Volcengine
VKE¶
Volcengine
Kubernetes Engine (VKE), VKE metrics collection, including Cluster, Container, Node, Pod, etc.
Config¶
Install Func¶
Recommend opening 「Integrations - Extension - DataFlux Func (Automata)」: All preconditions are installed automatically, Please continue with the script installation
If you deploy Func yourself,Refer to Self-Deployment of Func
Installation script¶
Tip:Please prepare
Volcenine
AK that meets the requirements in advance(For simplicity's sake,,You can directly grant the global read-only permissionReadOnlyAccess
)
To synchronize the monitoring data of VKE cloud resources, we install the corresponding collection script:「Guance Integration(Volcenine
-VKE Collect)」(ID:guance_volcengine_vke
)
Click "Install" and enter the corresponding parameters: Volcenine
AK, Volcenine
account name.
tap "Deploy startup Script",The system automatically creates Startup
script sets,And automatically configure the corresponding startup script.
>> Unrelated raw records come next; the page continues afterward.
(* ===== verification/BooksEvents.v ===== *)
(** * BooksEvents: the price level books while events arrive

    An event changes the orders of its source and the levels of the books of that
    source, not how they are linked. *)

From S2P Require Import Prelude Arrays Algorithms Output Input SymbolCodec EventData DataStructures Subscription Properties TaskQueue ConfigurationDeserializer NetworkContext.
From S2P Require Import ServerData ServerProcessor ClientMessages Network PriceLevelSource SourceTable PriceLevelBook EventSubscription SubscriptionTheory SubscriptionRefinement Delivery.
From S2P Require Import Feed FeedTheory FeedRefinement Books BooksTheory BooksCreation BooksClosing.
Local Open Scope Z_scope.
Local Open Scope c_scope.

(** ** What an event leaves alone *)

Definition source_key (s : dx_plb_source_t) : list Z * list Z := (ps_symbol s, ps_source s).

Lemma on_side_key side f s s' : on_side side f s = Some s' -> source_key s' = source_key s.
Proof. unfold on_side. destruct (bool_decide _); destruct (f _); cbn; by intros [= <-]. Qed.
Lemma set_order_key i o s s' : set_order i o s = Some s' -> source_key s' = source_key s.
Proof. unfold set_order. destruct (write_at _ _ _); cbn; by intros [= <-]. Qed.
Lemma process_order_key alloc s o rm s' : dx_plb_source_process_order alloc s o rm = Some s' -> source_key s' = source_key s.
Proof.
  unfold dx_plb_source_process_order. destruct (find_order _ _) as [[found i]|]; [|done]. cbn [mbind option_bind]. destruct found.
  - destruct (arr_elements _ !! i) as [oo|]; [|done]. cbn [mbind option_bind]. destruct (rm || _).
    + destruct (remove_from_side oo s) as [s1|] eqn:E1; [|done]. apply on_side_key in E1 as <-. cbn [mbind option_bind]. destruct rm.
      * destruct (DX_ARRAY_DELETE _ _ _ _) as [[a e]|]; [|done]. cbn [mbind option_bind]. by destruct e; intros [= <-].
      * apply set_order_key.
    + destruct (add_to_side o s) as [s1|] eqn:E1; [|done]. apply on_side_key in E1 as <-. cbn [mbind option_bind].
      destruct (remove_from_side oo s1) as [s2|] eqn:E2; [|done]. apply on_side_key in E2 as <-. apply set_order_key.
  - destruct (negb rm && _); [|by intros [= <-]]. destruct (alloc 1%nat); [|by intros [= <-]].
    destruct (DX_ARRAY_INSERT _ _ _ _ _) as [[a e]|]; [|done]. cbn [mbind option_bind]. by intros ->%on_side_key.
Qed.
Lemma publish_key s s' : publish_sides s = Some s' -> source_key s' = source_key s.
Proof.
  unfold publish_sides. destruct (if side_rebuild (ps_bids s) then _ else _) as [bids|]; [|done]. cbn [mbind option_bind].
  destruct (if side_rebuild (ps_asks s) then _ else _) as [asks|]; [|done]. cbn. by intros [= <-].
Qed.
Lemma event_key alloc event_type symbol_name data p s r : plb_event_listener alloc event_type symbol_name data p s = Some r -> source_key r.1 = source_key s.
Proof.
  unfold plb_event_listener. destruct (negb (event_type =? _)); [by intros [= <-]|]. destruct (negb (bool_decide (ps_symbol s = _))); [by intros [= <-]|].
  destruct (match data with ev_order o => Some o | _ => None end) as [o|]; [|done]. cbn [mbind option_bind].
  destruct (negb (bool_decide (ps_source s = _))); [by intros [= <-]|].
  set (s1 := if IS_FLAG_SET _ _ then _ else s). assert (H1 : source_key s1 = source_key s) by (unfold s1; by destruct (IS_FLAG_SET _ _)).
  rewrite <- H1. clearbody s1. destruct (bool_decide _); [by intros [= <-]|].
  destruct (dx_plb_source_process_order _ _ _ _) as [s2|] eqn:E2; [|done]. apply process_order_key in E2 as <-. cbn [mbind option_bind].
  set (s3 := set_ps_status _ s2). change (source_key s2) with (source_key s3). clearbody s3.
  destruct (_ && _); [|by intros [= <-]]. destruct (publish_sides s3) as [s4|] eqn:E4; [|done]. apply publish_key in E4 as <-. by intros [= <-].
Qed.

(** What a book is made of. *)
Definition book_key (b : dx_price_level_book_t) : list Z * list Z := (pb_symbol b, pb_sources b).
Lemma update_key alloc sources b src r : dx_plb_book_update alloc sources b src = Some r -> book_key r.1 = book_key b.
Proof.
  unfold dx_plb_book_update. destruct (mapM _ _) as [srcs|]; [|done]. cbn [mbind option_bind].
  destruct (if side_updated (ps_bids src) then _ else _) as [bids|]; [|done]. cbn [mbind option_bind].
  destruct (if side_updated (ps_asks src) then _ else _) as [asks|]; [|done]. cbn [mbind option_bind].
  destruct (_ || _); by intros [= <-].
Qed.
Lemma consumers_key alloc consumers src : forall w calls r, consumers_loop alloc consumers src w calls = Some r ->
  w_sources r.1 = w_sources w /\ book_key <$> w_books r.1 = book_key <$> w_books w.
Proof.
  induction consumers as [|[h i] consumers IH]; intros w calls r; cbn [consumers_loop]; [by intros [= <-]|].
  destruct (w_books w !! h) as [book|] eqn:Eb; [|done]. cbn [mbind option_bind].
  destruct (dx_plb_book_update _ _ _ _) as [r1|] eqn:E1; [|done]. cbn [mbind option_bind]. intros E%IH. destruct E as [-> ->]. split; [done|].
  cbn. rewrite fmap_insert, (update_key _ _ _ _ _ E1). apply insert_id. by rewrite lookup_fmap, Eb.
Qed.

Lemma wired_keys sources sources' bks bks' :
  prod_map source_key id <$> sources' = prod_map source_key id <$> sources -> book_key <$> bks' = book_key <$> bks ->
  wired sources bks -> wired sources' bks'.
Proof.
  intros Hs Hb [Hd Hc Ho Hws].
  assert (Gs : forall h sc, sources' !! h = Some sc -> exists sc0, sources !! h = Some sc0 /\ source_key sc0.1 = source_key sc.1 /\ sc0.2 = sc.2).
  { intros h [s cs] E. assert (Eh : (prod_map source_key id <$> sources) !! h = Some (source_key s, cs)) by (by rewrite <- Hs, lookup_fmap, E).
    apply lookup_fmap_Some in Eh as (sc0 & E1 & Eh). exists sc0. split_and!; [done|exact (f_equal fst E1)|exact (f_equal snd E1)]. }
  assert (Gs' : forall h sc, sources !! h = Some sc -> exists sc0, sources' !! h = Some sc0 /\ source_key sc0.1 = source_key sc.1).
  { intros h [s cs] E. assert (Eh : (prod_map source_key id <$> sources') !! h = Some (source_key s, cs)) by (by rewrite Hs, lookup_fmap, E).
    apply lookup_fmap_Some in Eh as (sc0 & E1 & Eh). exists sc0. split; [done|exact (f_equal fst E1)]. }
  assert (Gb : forall m m' : gmap Z dx_price_level_book_t, book_key <$> m' = book_key <$> m -> forall b book, m' !! b = Some book ->
    exists book0, m !! b = Some book0 /\ book_key book0 = book_key book).
  { intros m m' E b book Eb. assert (Eh : (book_key <$> m) !! b = Some (book_key book)) by (by rewrite <- E, lookup_fmap, Eb).
    apply lookup_fmap_Some in Eh as (book0 & E1 & Eh). by exists book0. }
  split.
  - intros h sc E. destruct (Gs h sc E) as (sc0 & E0 & _ & <-). by eapply Hd.
  - intros h sc b i E. destruct (Gs h sc E) as (sc0 & E0 & _ & <-). rewrite (Hc h sc0 b i E0). split.
    + intros (book & Eb & Ei). destruct (Gb bks' bks (eq_sym Hb) b book Eb) as (book0 & Eb0 & Ek). exists book0. by rewrite (f_equal snd Ek : pb_sources book0 = pb_sources book).
    + intros (book & Eb & Ei). destruct (Gb bks bks' Hb b book Eb) as (book0 & Eb0 & Ek). exists book0. by rewrite (f_equal snd Ek : pb_sources book0 = pb_sources book).
  - intros b book Eb. destruct (Gb bks bks' Hb b book Eb) as (book0 & Eb0 & Ek). rewrite <- (f_equal snd Ek : pb_sources book0 = pb_sources book). by eapply Ho.
  - intros b book h Eb Hh. destruct (Gb bks bks' Hb b book Eb) as (book0 & Eb0 & Ek). rewrite <- (f_equal snd Ek : pb_sources book0 = pb_sources book) in Hh.
    destruct (Hws b book0 h Eb0 Hh) as (sc & E & Hsym). destruct (Gs' h sc E) as (sc' & E' & Ek'). exists sc'. split; [done|].
    rewrite (f_equal fst Ek' : ps_symbol sc'.1 = ps_symbol sc.1), Hsym. exact (f_equal fst Ek).
Qed.

(** ** An event for a source *)

Definition source_event (alloc : nat -> bool) (h event_type : Z) (symbol_name : list Z) (data : dxf_event_data_t) (p : dxf_event_params_t)
  : M books (list plb_callback) :=
  x <-- get;;
  r <-- of_option (plb_source_event alloc h event_type symbol_name data p (bk_world x));;
  put (set_bk_world r.1 x);;;
  ret r.2.

Lemma source_event_keys alloc h event_type symbol_name data p w r :
  plb_source_event alloc h event_type symbol_name data p w = Some r ->
  prod_map source_key id <$> w_sources r.1 = prod_map source_key id <$> w_sources w /\ book_key <$> w_books r.1 = book_key <$> w_books w.
Proof.
  unfold plb_source_event. destruct (w_sources w !! h) as [sc|] eqn:Es; [|done]. cbn [mbind option_bind].
  destruct (plb_event_listener _ _ _ _ _ _) as [[s' notify]|] eqn:Ee; [|done]. apply event_key in Ee. cbn [mbind option_bind fst snd] in *.
  assert (Hk : prod_map source_key id <$> <[h := (s', sc.2)]> (w_sources w) = prod_map source_key id <$> w_sources w).
  { rewrite fmap_insert. apply insert_id. rewrite lookup_fmap, Es. cbn. unfold prod_map. by rewrite <- Ee. }
  destruct notify; [|by intros [= <-]]. intros E. destruct (consumers_key _ _ _ _ _ _ E) as [-> ->]. by split.
Qed.

Lemma linked_keys hasher idle bks bks' x x' :
  bk_connection x' = bk_connection x -> bk_table x' = bk_table x -> bk_subscriptions x' = bk_subscriptions x ->
  prod_map source_key id <$> sources_of x' = prod_map source_key id <$> sources_of x -> book_key <$> bks' = book_key <$> bks ->
  linked_books hasher idle bks x -> linked_books hasher idle bks' x'.
Proof.
  intros Ec Et Eb Hs Hb [Hus Ht Hw [Hd Hsub] Hu Hss].
  assert (G : forall (s s' : source_store), prod_map source_key id <$> s' = prod_map source_key id <$> s ->
    forall h sc, s' !! h = Some sc -> exists sc0, s !! h = Some sc0 /\ source_key sc0.1 = source_key sc.1 /\ sc0.2 = sc.2).
  { intros s s' E h sc El. assert (Eh : (prod_map source_key id <$> s) !! h = Some (source_key sc.1, sc.2)) by (by rewrite <- E, lookup_fmap, El).
    apply lookup_fmap_Some in Eh as (sc0 & E1 & Eh). exists sc0. split_and!; [done|exact (f_equal fst E1)|exact (f_equal snd E1)]. }
  assert (Gk : forall h sc sc0, source_key sc0.1 = source_key sc.1 -> entry_of hasher h sc.1 = entry_of hasher h sc0.1 /\
    ps_symbol sc0.1 = ps_symbol (sc : dx_plb_source_t * list (Z * nat)).1 /\ ps_source (sc0 : dx_plb_source_t * list (Z * nat)).1 = ps_source sc.1).
  { intros h sc sc0 [= E1 E2]. unfold entry_of. by rewrite E1, E2. }
  split; rewrite ?Ec, ?Et, ?Eb.
  - exact Hus.
  - destruct Ht as [Hok Hcap Hh]. split; [done|done|]. intros e. rewrite (Hh e). split; intros (sc & E & Ee).
    + destruct (G _ _ (eq_sym Hs) _ sc E) as (sc' & E' & Ek & _). exists sc'. split; [done|]. by rewrite <- (proj1 (Gk (e_id e) _ _ Ek)).
    + destruct (G _ _ Hs _ sc E) as (sc' & E' & Ek & _). exists sc'. split; [done|]. by rewrite <- (proj1 (Gk (e_id e) _ _ Ek)).
  - by apply (wired_keys (sources_of x) (sources_of x') bks bks').
  - split; [by rewrite Hd, <- (dom_fmap_L (prod_map source_key id) (sources_of x')), Hs, dom_fmap_L|]. intros h sc E.
    destruct (G _ _ Hs h sc E) as (sc0 & E0 & Ek & _). destruct (Gk h _ _ Ek) as (_ & <- & <-). by apply Hsub.
  - intros h sc E Hh. destruct (G _ _ Hs h sc E) as (sc0 & E0 & _ & <-). by apply (Hu h sc0).
  - intros h sc E. destruct (G _ _ Hs h sc E) as (sc0 & E0 & Ek & _). destruct (Gk h _ _ Ek) as (_ & <- & <-). by apply (Hss h sc0).
Qed.

(** Whatever event a source is given, everything stays linked. *)
Lemma event_stays_linked hasher alloc h event_type symbol_name data p x x' calls :
  linked_books hasher ∅ (books_of x) x -> source_event alloc h event_type symbol_name data p x = Ok calls x' ->
  linked_books hasher ∅ (books_of x') x'.
Proof.
  intros H. unfold source_event. rewrite (bind_ok get _ _ _ _ eq_refl).
  destruct (plb_source_event _ _ _ _ _ _ _) as [r|] eqn:E; [|done]. apply source_event_keys in E as [Es Eb].
  rewrite (bind_ok (of_option (Some r)) _ _ _ _ eq_refl), (bind_ok (put _) _ _ _ _ eq_refl). intros [= _ <-].
  by apply (linked_keys hasher ∅ (books_of x) _ x).
Qed.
After this function is enabled, you can view the automatic triggering configuration in「Management / Crontab Config」。Click "Run",you can immediately execute once, without waiting for a regular time。After a while, you can view task execution records and corresponding logs.
If you want to collect logs, you must enable the corresponding log collection script. If you want to collect bills, start the cloud bill collection script.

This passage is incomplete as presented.